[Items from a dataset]

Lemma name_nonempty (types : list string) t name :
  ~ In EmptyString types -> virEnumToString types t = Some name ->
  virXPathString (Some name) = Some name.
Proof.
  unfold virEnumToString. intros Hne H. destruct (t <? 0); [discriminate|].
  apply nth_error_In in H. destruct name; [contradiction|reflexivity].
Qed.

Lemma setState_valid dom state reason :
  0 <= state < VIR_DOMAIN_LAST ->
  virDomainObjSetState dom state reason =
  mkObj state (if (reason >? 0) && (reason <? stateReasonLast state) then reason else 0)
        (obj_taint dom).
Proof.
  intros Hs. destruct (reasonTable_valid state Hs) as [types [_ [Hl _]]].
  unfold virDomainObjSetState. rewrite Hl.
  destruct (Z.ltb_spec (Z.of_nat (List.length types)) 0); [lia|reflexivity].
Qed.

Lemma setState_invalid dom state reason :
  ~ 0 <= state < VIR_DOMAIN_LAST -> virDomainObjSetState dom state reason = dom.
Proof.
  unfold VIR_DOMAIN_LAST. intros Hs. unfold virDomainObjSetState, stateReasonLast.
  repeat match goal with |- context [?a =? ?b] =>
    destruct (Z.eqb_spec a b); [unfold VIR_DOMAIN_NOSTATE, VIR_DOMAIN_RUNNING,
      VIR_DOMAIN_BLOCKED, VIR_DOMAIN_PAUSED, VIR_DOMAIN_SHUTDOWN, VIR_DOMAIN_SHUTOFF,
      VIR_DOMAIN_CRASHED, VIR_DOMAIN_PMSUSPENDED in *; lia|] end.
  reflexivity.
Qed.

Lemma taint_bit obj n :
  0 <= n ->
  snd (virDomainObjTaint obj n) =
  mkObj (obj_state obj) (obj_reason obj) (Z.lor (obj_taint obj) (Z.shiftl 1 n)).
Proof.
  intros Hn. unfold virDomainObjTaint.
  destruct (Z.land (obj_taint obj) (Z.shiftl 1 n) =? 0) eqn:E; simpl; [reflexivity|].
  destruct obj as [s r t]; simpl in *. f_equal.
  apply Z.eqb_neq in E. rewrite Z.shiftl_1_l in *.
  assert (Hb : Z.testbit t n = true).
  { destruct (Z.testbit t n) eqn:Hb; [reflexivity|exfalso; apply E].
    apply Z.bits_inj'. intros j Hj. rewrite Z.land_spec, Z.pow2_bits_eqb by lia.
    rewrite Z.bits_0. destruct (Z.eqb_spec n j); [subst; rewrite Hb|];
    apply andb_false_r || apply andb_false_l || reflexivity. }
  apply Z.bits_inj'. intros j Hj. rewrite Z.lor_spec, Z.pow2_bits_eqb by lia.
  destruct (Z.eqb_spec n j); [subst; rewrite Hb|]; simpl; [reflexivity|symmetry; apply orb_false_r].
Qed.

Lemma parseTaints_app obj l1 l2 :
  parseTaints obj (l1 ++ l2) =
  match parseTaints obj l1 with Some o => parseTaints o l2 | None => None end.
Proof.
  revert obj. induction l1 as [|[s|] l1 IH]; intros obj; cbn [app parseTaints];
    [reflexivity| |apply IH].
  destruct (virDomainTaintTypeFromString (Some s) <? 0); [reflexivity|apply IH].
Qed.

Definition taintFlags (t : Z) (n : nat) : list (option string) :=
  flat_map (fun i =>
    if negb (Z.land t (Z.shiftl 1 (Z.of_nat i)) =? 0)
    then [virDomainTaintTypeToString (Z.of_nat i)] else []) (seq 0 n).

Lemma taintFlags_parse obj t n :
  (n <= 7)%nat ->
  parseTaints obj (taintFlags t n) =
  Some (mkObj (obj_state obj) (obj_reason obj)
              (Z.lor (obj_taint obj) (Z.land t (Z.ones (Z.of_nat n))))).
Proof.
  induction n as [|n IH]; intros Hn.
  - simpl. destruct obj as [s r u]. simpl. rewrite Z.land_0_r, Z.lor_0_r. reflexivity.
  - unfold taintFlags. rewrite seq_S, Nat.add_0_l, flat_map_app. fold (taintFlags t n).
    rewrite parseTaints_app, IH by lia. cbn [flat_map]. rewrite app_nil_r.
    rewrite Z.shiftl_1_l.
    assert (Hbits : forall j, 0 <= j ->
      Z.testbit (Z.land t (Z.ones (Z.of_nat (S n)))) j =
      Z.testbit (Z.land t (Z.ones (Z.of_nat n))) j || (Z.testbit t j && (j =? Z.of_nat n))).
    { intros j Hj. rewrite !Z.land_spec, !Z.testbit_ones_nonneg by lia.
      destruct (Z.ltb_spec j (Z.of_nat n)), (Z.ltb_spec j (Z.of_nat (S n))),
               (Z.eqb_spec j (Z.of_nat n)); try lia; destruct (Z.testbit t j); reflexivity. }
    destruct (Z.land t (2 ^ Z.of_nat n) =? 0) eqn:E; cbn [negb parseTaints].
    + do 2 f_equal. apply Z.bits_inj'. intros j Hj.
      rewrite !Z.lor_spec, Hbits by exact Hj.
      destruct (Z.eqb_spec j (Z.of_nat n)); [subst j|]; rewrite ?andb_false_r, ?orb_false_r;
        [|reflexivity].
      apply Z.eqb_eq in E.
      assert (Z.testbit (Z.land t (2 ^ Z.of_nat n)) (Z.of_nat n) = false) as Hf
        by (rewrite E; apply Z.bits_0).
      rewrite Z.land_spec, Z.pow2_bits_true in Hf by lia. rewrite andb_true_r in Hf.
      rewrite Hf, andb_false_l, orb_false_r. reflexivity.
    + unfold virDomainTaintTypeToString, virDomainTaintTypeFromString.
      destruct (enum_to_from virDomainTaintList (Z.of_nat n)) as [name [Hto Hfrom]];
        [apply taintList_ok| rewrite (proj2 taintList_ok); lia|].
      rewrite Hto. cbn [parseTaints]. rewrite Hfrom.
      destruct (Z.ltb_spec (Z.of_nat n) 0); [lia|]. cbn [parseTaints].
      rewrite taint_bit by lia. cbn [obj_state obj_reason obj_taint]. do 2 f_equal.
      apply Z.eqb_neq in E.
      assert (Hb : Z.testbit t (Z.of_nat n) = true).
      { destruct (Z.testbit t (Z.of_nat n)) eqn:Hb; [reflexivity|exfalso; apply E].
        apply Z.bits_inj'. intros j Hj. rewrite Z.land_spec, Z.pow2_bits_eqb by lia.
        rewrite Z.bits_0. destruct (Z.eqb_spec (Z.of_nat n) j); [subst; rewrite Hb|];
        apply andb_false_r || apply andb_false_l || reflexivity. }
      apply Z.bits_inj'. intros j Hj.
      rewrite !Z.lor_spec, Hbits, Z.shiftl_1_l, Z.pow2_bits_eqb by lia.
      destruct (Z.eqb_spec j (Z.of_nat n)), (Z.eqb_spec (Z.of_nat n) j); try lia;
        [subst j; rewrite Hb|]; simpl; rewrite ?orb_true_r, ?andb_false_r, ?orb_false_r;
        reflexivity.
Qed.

→ Try it: Output the records in full, exactly.

→ Result of the exercise:
Lemma name_nonempty (types : list string) t name :
  ~ In EmptyString types -> virEnumToString types t = Some name ->
  virXPathString (Some name) = Some name.
Proof.
  unfold virEnumToString. intros Hne H. destruct (t <? 0); [discriminate|].
  apply nth_error_In in H. destruct name; [contradiction|reflexivity].
Qed.

Lemma setState_valid dom state reason :
  0 <= state < VIR_DOMAIN_LAST ->
  virDomainObjSetState dom state reason =
  mkObj state (if (reason >? 0) && (reason <? stateReasonLast state) then reason else 0)
        (obj_taint dom).
Proof.
  intros Hs. destruct (reasonTable_valid state Hs) as [types [_ [Hl _]]].
  unfold virDomainObjSetState. rewrite Hl.
  destruct (Z.ltb_spec (Z.of_nat (List.length types)) 0); [lia|reflexivity].
Qed.

Lemma setState_invalid dom state reason :
  ~ 0 <= state < VIR_DOMAIN_LAST -> virDomainObjSetState dom state reason = dom.
Proof.
  unfold VIR_DOMAIN_LAST. intros Hs. unfold virDomainObjSetState, stateReasonLast.
  repeat match goal with |- context [?a =? ?b] =>
    destruct (Z.eqb_spec a b); [unfold VIR_DOMAIN_NOSTATE, VIR_DOMAIN_RUNNING,
      VIR_DOMAIN_BLOCKED, VIR_DOMAIN_PAUSED, VIR_DOMAIN_SHUTDOWN, VIR_DOMAIN_SHUTOFF,
      VIR_DOMAIN_CRASHED, VIR_DOMAIN_PMSUSPENDED in *; lia|] end.
  reflexivity.
Qed.

Lemma taint_bit obj n :
  0 <= n ->
  snd (virDomainObjTaint obj n) =
  mkObj (obj_state obj) (obj_reason obj) (Z.lor (obj_taint obj) (Z.shiftl 1 n)).
Proof.
  intros Hn. unfold virDomainObjTaint.
  destruct (Z.land (obj_taint obj) (Z.shiftl 1 n) =? 0) eqn:E; simpl; [reflexivity|].
  destruct obj as [s r t]; simpl in *. f_equal.
  apply Z.eqb_neq in E. rewrite Z.shiftl_1_l in *.
  assert (Hb : Z.testbit t n = true).
  { destruct (Z.testbit t n) eqn:Hb; [reflexivity|exfalso; apply E].
    apply Z.bits_inj'. intros j Hj. rewrite Z.land_spec, Z.pow2_bits_eqb by lia.
    rewrite Z.bits_0. destruct (Z.eqb_spec n j); [subst; rewrite Hb|];
    apply andb_false_r || apply andb_false_l || reflexivity. }
  apply Z.bits_inj'. intros j Hj. rewrite Z.lor_spec, Z.pow2_bits_eqb by lia.
  destruct (Z.eqb_spec n j); [subst; rewrite Hb|]; simpl; [reflexivity|symmetry; apply orb_false_r].
Qed.

Lemma parseTaints_app obj l1 l2 :
  parseTaints obj (l1 ++ l2) =
  match parseTaints obj l1 with Some o => parseTaints o l2 | None => None end.
Proof.
  revert obj. induction l1 as [|[s|] l1 IH]; intros obj; cbn [app parseTaints];
    [reflexivity| |apply IH].
  destruct (virDomainTaintTypeFromString (Some s) <? 0); [reflexivity|apply IH].
Qed.

Definition taintFlags (t : Z) (n : nat) : list (option string) :=
  flat_map (fun i =>
    if negb (Z.land t (Z.shiftl 1 (Z.of_nat i)) =? 0)
    then [virDomainTaintTypeToString (Z.of_nat i)] else []) (seq 0 n).

Lemma taintFlags_parse obj t n :
  (n <= 7)%nat ->
  parseTaints obj (taintFlags t n) =
  Some (mkObj (obj_state obj) (obj_reason obj)
              (Z.lor (obj_taint obj) (Z.land t (Z.ones (Z.of_nat n))))).
Proof.
  induction n as [|n IH]; intros Hn.
  - simpl. destruct obj as [s r u]. simpl. rewrite Z.land_0_r, Z.lor_0_r. reflexivity.
  - unfold taintFlags. rewrite seq_S, Nat.add_0_l, flat_map_app. fold (taintFlags t n).
    rewrite parseTaints_app, IH by lia. cbn [flat_map]. rewrite app_nil_r.
    rewrite Z.shiftl_1_l.
    assert (Hbits : forall j, 0 <= j ->
      Z.testbit (Z.land t (Z.ones (Z.of_nat (S n)))) j =
      Z.testbit (Z.land t (Z.ones (Z.of_nat n))) j || (Z.testbit t j && (j =? Z.of_nat n))).
    { intros j Hj. rewrite !Z.land_spec, !Z.testbit_ones_nonneg by lia.
      destruct (Z.ltb_spec j (Z.of_nat n)), (Z.ltb_spec j (Z.of_nat (S n))),
               (Z.eqb_spec j (Z.of_nat n)); try lia; destruct (Z.testbit t j); reflexivity. }
    destruct (Z.land t (2 ^ Z.of_nat n) =? 0) eqn:E; cbn [negb parseTaints].
    + do 2 f_equal. apply Z.bits_inj'. intros j Hj.
      rewrite !Z.lor_spec, Hbits by exact Hj.
      destruct (Z.eqb_spec j (Z.of_nat n)); [subst j|]; rewrite ?andb_false_r, ?orb_false_r;
        [|reflexivity].
      apply Z.eqb_eq in E.
      assert (Z.testbit (Z.land t (2 ^ Z.of_nat n)) (Z.of_nat n) = false) as Hf
        by (rewrite E; apply Z.bits_0).
      rewrite Z.land_spec, Z.pow2_bits_true in Hf by lia. rewrite andb_true_r in Hf.
      rewrite Hf, andb_false_l, orb_false_r. reflexivity.
    + unfold virDomainTaintTypeToString, virDomainTaintTypeFromString.
      destruct (enum_to_from virDomainTaintList (Z.of_nat n)) as [name [Hto Hfrom]];
        [apply taintList_ok| rewrite (proj2 taintList_ok); lia|].
      rewrite Hto. cbn [parseTaints]. rewrite Hfrom.
      destruct (Z.ltb_spec (Z.of_nat n) 0); [lia|]. cbn [parseTaints].
      rewrite taint_bit by lia. cbn [obj_state obj_reason obj_taint]. do 2 f_equal.
      apply Z.eqb_neq in E.
      assert (Hb : Z.testbit t (Z.of_nat n) = true).
      { destruct (Z.testbit t (Z.of_nat n)) eqn:Hb; [reflexivity|exfalso; apply E].
        apply Z.bits_inj'. intros j Hj. rewrite Z.land_spec, Z.pow2_bits_eqb by lia.
        rewrite Z.bits_0. destruct (Z.eqb_spec (Z.of_nat n) j); [subst; rewrite Hb|];
        apply andb_false_r || apply andb_false_l || reflexivity. }
      apply Z.bits_inj'. intros j Hj.
      rewrite !Z.lor_spec, Hbits, Z.shiftl_1_l, Z.pow2_bits_eqb by lia.
      destruct (Z.eqb_spec j (Z.of_nat n)), (Z.eqb_spec (Z.of_nat n) j); try lia;
        [subst j; rewrite Hb|]; simpl; rewrite ?orb_true_r, ?andb_false_r, ?orb_false_r;
        reflexivity.
Qed.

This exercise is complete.